Rosaceae Amelanchier utahensis

Amelanchier utahensis

Amelanchier utahensis

Family: Rosaceae – Rose Family

Shrubs; 1.65' to 13.2' (0.5 to 4 m) tall; pinkish bark

Leaves: alternate; simple; not lobed; hairy; 0.4” to 1.08” (10 to 27 mm) long, 0.24” to 1.08” (6 to 27 mm) wide

Flowers: 5 white petals which are showy and fragrant; 5 sepals; bisexual, rarely unisexual; 10 to numerous stamens; 1 pistil; radially symmetrical; cup-like base to flower; perfect; petals 0.21” to 0.4” (5.2 to 10 mm) long, 0.072” to 0.168” (1.8 to 4.2 mm) wide

Pollinators: bees; self-fertile

Fruits: pome (outside fleshy, many seeded fruit)

Family: fruit provides food for wildlife. Some plants in this family are important wildlife browse, but some have a tendency to accumulate cyanide.

Blooms in Arches National Park: March, April, May

Habitat in Arches National Park: riparian areas, dry slopes, desert shrub, grassland and pinyon-juniper communities

Location seen: Park Avenue , park road miles 5 to 8 - Petrified Dunes area, Windows trail, Tower Arch

Other: The genus name, “Amelanchier, is probably from an old French common name.
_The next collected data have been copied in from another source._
(** A program whose failures are all caught by a handler that cannot fail. *)
Lemma ends_guarded {A : Type} (p : prog panel A) h :
  (forall e, ends (fun _ => True) any_reply is_ok (h e)) -> ends (fun _ => True) any_reply is_ok (prog_catch p h).
Proof. intros Hh. eapply ends_catch; [apply ends_true|done|auto]. Qed.

Lemma ends_modify_ok (f : panel -> panel) : ends (fun _ => True) any_reply is_ok (modify f).
Proof. by apply ends_modify. Qed.

Lemma ends_modify_then {B : Type} (f : panel -> panel) (q : prog panel B) :
  ends (fun _ => True) any_reply is_ok q -> ends (fun _ => True) any_reply is_ok (_ ← modify f; q).
Proof. intros Hq. by eapply ends_bind; [apply ends_modify_ok| |]. Qed.

Lemma refresh_tasks_end : Forall (ends (fun _ => True) any_reply is_ok) refresh_tasks.
Proof.
  unfold refresh_tasks. repeat constructor; apply ends_discard; apply ends_guarded; intros e;
    eauto using ends_modify_ok, ends_modify_then.
Qed.

Definition no_error (v : AppHeader.state) : Prop := st_error (s_refreshStatus v) = VStr [].

Lemma refreshAll_ends : ends (fun s : panel * AppHeader.state => no_error (snd s)) any_reply anyway refreshAll.
Proof.
  unfold refreshAll. eapply (ends_bind _ _ anyway); [apply ends_modify; [by intros [??]|done]| |done]. intros _ _.
  eapply (ends_catch _ _ is_ok); [|done|by intros e []].
  eapply ends_bind; [apply ends_lib, ends_promise_array, refresh_tasks_end| |done].
  intros a _. apply ends_modify; [by intros [??]|done].
Qed.
End refresh.

(** C34: The refresh button.  However many times it is clicked, and whatever the
    replies to the six concurrent refreshes and their order, the header never
    shows an error: each refresh handles its own failures, so the [catch] of
    [refreshAll] cannot run, and a refresh of a broker that is down still ends
    with the success message. *)
Theorem refresh_never_fails `{Platform} p c :
  reachable (fun q => q = refreshAll) ((p, AppHeader.setup), []) c ->
  st_error (s_refreshStatus (snd (fst c))) = VStr [].
Proof.
  intros Hr. eapply (reachable_inv (fun s : panel * AppHeader.state => no_error (snd s))) in Hr as [Hi _]; [exact Hi|..].
  - intros q ->. apply refreshAll_ends.
  - by split.
Qed.

Definition demo_page : panel := @init_panel demo_platform demo_browser.

(** Refreshing with the broker down: every request is rejected. *)
Definition all_down : config (panel * AppHeader.state) :=
  Nat.iter 8 (deliver 0 0 down_reply) (start (@refreshAll demo_platform) ((demo_page, AppHeader.setup), [])).

Lemma refresh_never_fails_witness :
  st_error (s_refreshStatus (snd (fst all_down))) = VStr [] /\
  st_ok (s_refreshStatus (snd (fst all_down))) = VStr (js "Refreshed").
Proof.
  split; [|by vm_compute].
  apply (@refresh_never_fails demo_platform demo_page all_down). unfold all_down. cbn [Nat.iter nat_rect].
  repeat apply reach_deliver. apply reach_start; [done|]. apply reach_init.
Defined.

(** ** Navigation *)

Section links.
Context {S : Type}.

(** The values of attribute [k] on the elements [tag] of a tree. *)
Definition attr_values (tag k : string) (l : list (vnode S)) : list jsval :=
  omap (fun '(t, attrs, _) =>
    if decide (t = js tag) then
      match find_attr (js k) attrs with Some (AVal v) => Some v | _ => None end
    else None) (List.concat (map elements l)).
End links.

(** The paths of the routes shown in the menu: settings only with local authentication. *)
Definition menu_paths (external : bool) : list jstring :=
  filter (fun p => external = false \/ p <> js "/settings") (path <$> routes).

Lemma sidebar_rendered `{Platform} p v : exists t,
  AppSidebar.render p v = Ok t /\
  attr_values "RouterLink" "to" t = VStr <$> (js "/" :: menu_paths (isExternalAuth (br p))) /\
  attr_values "SidebarMenuButton" "is-active" t =
    (fun l => VBool (strict_eq (s_route v) (VStr l))) <$> menu_paths (isExternalAuth (br p)).
Proof.
  unfold AppSidebar.render. destruct (isExternalAuth (br p)), (themeMode (ses p));
    (eexists; split; [reflexivity|]; split; vm_compute; reflexivity).
Qed.

Lemma find_route_path r : r ∈ routes -> find_route (path r) = Some r.
Proof.
  intros Hr. apply list_elem_of_In in Hr.
  repeat (destruct Hr as [<-|Hr]; [by vm_compute|]). destruct Hr.
Qed.

Lemma menu_NoDup b : NoDup (menu_paths b).
Proof. apply NoDup_filter. by apply (bool_decide_unpack (NoDup (path <$> routes))); vm_compute. Qed.

Lemma one_active (l : jstring) ls : NoDup ls -> l ∈ ls ->
  List.length (filter (fun v => truthy v = true) ((fun l' => VBool (strict_eq (VStr l) (VStr l'))) <$> ls)) = 1%nat.
Proof.
  intros Hnd Hin. apply list_elem_of_split in Hin as (l1 & l2 & ->).
  apply NoDup_app in Hnd as (_ & Hd & Hnd2). apply NoDup_cons in Hnd2 as [Hn _].
  assert (Hnone : forall l3, l ∉ l3 ->
    filter (fun v => truthy v = true) ((fun l' => VBool (strict_eq (VStr l) (VStr l'))) <$> l3) = []).
  { induction l3 as [|x l3 IH]; [done|]. intros [Hx Hx']%not_elem_of_cons.
    cbn [fmap list_fmap]. cbn [strict_eq]. rewrite bool_decide_false by done.
    rewrite filter_cons_False by done. by apply IH. }
  rewrite fmap_app, filter_app, fmap_cons. rewrite (Hnone l1), app_nil_l.
  2: { intros Hl. apply (Hd l Hl). by left. }
  rewrite filter_cons_True by (simpl; by apply bool_decide_true). cbn [List.length]. by rewrite (Hnone l2).
Qed.

(** C32: Navigation.  Every link of the sidebar leads to a route of its own (never
    to the redirect), every route has a link, except the settings under external
    authentication, whatever the page's state; and on a listed route exactly one
    entry is marked active.  Every other path shows the overview. *)
Theorem sidebar_navigation `{Platform} p v : exists t,
  AppSidebar.render p v = Ok t /\
  (forall l, VStr l ∈ attr_values "RouterLink" "to" t ->
    exists r : route, r ∈ routes /\ path r = l /\ resolve l = Some (component r)) /\
  (forall r, r ∈ routes -> (isExternalAuth (br p) = false \/ path r <> js "/settings") ->
    VStr (path r) ∈ attr_values "RouterLink" "to" t) /\
  (isExternalAuth (br p) = true -> VStr (js "/settings") ∉ attr_values "RouterLink" "to" t) /\
  (forall l, s_route v = VStr l -> l ∈ menu_paths (isExternalAuth (br p)) ->
    List.length (filter (fun a => truthy a = true) (attr_values "SidebarMenuButton" "is-active" t)) = 1%nat) /\
  (forall l, l ∉ path <$> routes -> resolve l = Some (js "OverviewView")).
Proof.
  destruct (sidebar_rendered p v) as (t & Ht & Hl & Ha). exists t. rewrite Hl, Ha. split; [done|].
  assert (Hin : forall l, VStr l ∈ VStr <$> (js "/" :: menu_paths (isExternalAuth (br p))) <->
    l ∈ js "/" :: menu_paths (isExternalAuth (br p))).
  { intros l. rewrite list_elem_of_fmap. split; [by intros (? & [= ->] & ?)|eauto]. }
  assert (Hroot : js "/" ∈ path <$> routes) by (apply list_elem_of_here).
  split_and!.
  - intros l Hl'%Hin. assert (l ∈ path <$> routes) as (r & -> & Hr)%list_elem_of_fmap.
    { apply elem_of_cons in Hl' as [->|Hl']; [done|]. by apply list_elem_of_filter in Hl' as [_ Hl']. }
    exists r. split_and!; [done..|]. unfold resolve. by rewrite find_route_path.
  - intros r Hr Hs. apply Hin. right. apply list_elem_of_filter. split; [done|]. by apply list_elem_of_fmap_2.
  - intros Hx Hs%Hin. apply elem_of_cons in Hs as [Hs|Hs]; [by vm_compute in Hs|].
    apply list_elem_of_filter in Hs as [[Hx'|?] _]; [|done]. by rewrite Hx in Hx'.
  - intros l -> Hl'. apply one_active; [apply menu_NoDup|done].
  - intros l Hl'. unfold resolve. replace (find_route l) with (@None route); [by vm_compute|].
    symmetry. unfold find_route. destruct (List.find _ routes) as [r|] eqn:E; [|done].
    apply find_some in E as [E1 E2]. apply bool_decide_eq_true in E2. subst. destruct Hl'.
    apply list_elem_of_fmap_2. by apply list_elem_of_In.
Qed.

(** ** Cells *)

(** A registered cell: an object with an identifier. *)
Local Notation is_cell := (keyed (js "id")).
Local Notation are_cells := (all_keyed (js "id")).

Section cells.
Context `{Platform}.

(** What [refreshCells] leaves: the listed cells, with one of them selected, the
    same as before if it is still listed. *)
Definition cell_choice (p p' : panel) (cs : list jsval) (c : jsval) : Prop :=
  State.cells (ses p') = VArr cs /\ c ∈ cs /\ get c (js "id") = Ok (selectedCellId (ses p')) /\
  selectedCell (ses p') = Ok c /\ CellSwitcher.current p' = Ok c /\
  (some_elem (field_is (js "id") (selectedCellId (ses p))) cs = Ok true ->
   selectedCellId (ses p') = selectedCellId (ses p)).

Lemma chosen_current p' cs c id :
  State.cells (ses p') = VArr cs -> cs <> [] -> safe_int (Z.of_nat (List.length cs)) -> is_cell c id ->
  find_elem (field_is (js "id") (selectedCellId (ses p'))) cs = Ok c ->
  selectedCell (ses p') = Ok c /\ CellSwitcher.current p' = Ok c.
Proof.
  intros Hcs Hne Hsafe (Ho & _) Hf. unfold selectedCell, CellSwitcher.current, CellSwitcher.cells.
  rewrite Hcs. cbn [elements_of mbind result_bind]. rewrite Hf. cbn [mbind result_bind].
  rewrite (is_object_truthy c Ho). split; [done|].
  destruct cs as [|c0 cs]; [done|]. unfold e_if, e_length, e_get. cbn [mbind result_bind].
  assert (Hl : get (VArr (c0 :: cs)) (js "length") = Ok (VNum (num_of_Z (Z.of_nat (List.length (c0 :: cs))))))
    by done.
  rewrite Hl. cbn [mbind result_bind truthy]. rewrite num_of_Z_truthy by done.
  replace (Z.of_nat (List.length (c0 :: cs)) =? 0)%Z with false by (symmetry; apply Z.eqb_neq; simpl; lia). cbn [negb mbind result_bind elements_of]. rewrite Hf.
  cbn [mbind result_bind]. by rewrite (is_object_truthy c Ho).
Qed.

Lemma exec_refreshCells x reg cs ms p :
  header_ok (br p) = true -> reply_result x = Ok reg ->
  list_field reg (js "cells") = Ok (VArr cs) -> list_field reg (js "members") = Ok ms ->
  exec refreshCells [x] p =
  let q := on_ses (set_members ms) (on_ses (set_cells (VArr cs))
             (after_request (js "GET") (adminUrl (js "/cells") (br p)) None p)) in
  match some_elem (field_is (js "id") (selectedCellId (ses p))) cs with
  | Ok true => Some (Ok tt, q, [], [])
  | Ok false =>
      match fallback_cell (ses q) with
      | Ok id => Some (Ok tt, on_ses (set_selectedCellId id) q, [], [])
      | Exn _ => Some (Ok tt, on_ses (set_members (VArr [])) (on_ses (set_cells (VArr [])) q), [], [])
      end
  | Exn _ => Some (Ok tt, on_ses (set_members (VArr [])) (on_ses (set_cells (VArr [])) q), [], [])
  end.
Proof.
  intros Hh Hx Hc Hm. unfold refreshCells, admin. rewrite exec_catch, exec_read_bind, exec_mbind. unfold apiGet.
  rewrite exec_request_ok by done. rewrite Hx. cbn [exec_then]. rewrite add_parked_nil.
  rewrite exec_pure_bind, Hc, exec_modify_bind, exec_pure_bind, Hm, exec_modify_bind, exec_read_bind.
  set (q := on_ses (set_members ms) _). rewrite exec_pure_bind.
  assert (Hs : cell_selected (ses q) = some_elem (field_is (js "id") (selectedCellId (ses p))) cs) by done.
  rewrite Hs. destruct (some_elem _ cs) as [[]|]; [done| |done].
  rewrite exec_pure_bind. by destruct (fallback_cell (ses q)).
Qed.
End cells.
The species name, “utahensis”, means “of or from Utah” referring to the first recorded specimen which was from Washington County, Utah.

The family is large and complex and some botanists think it should be divided into more than 1 family. The family is held together by the presence of the hypanthium (a cup-shaped structure on which the calyx, corolla, and often the stamens are inserted).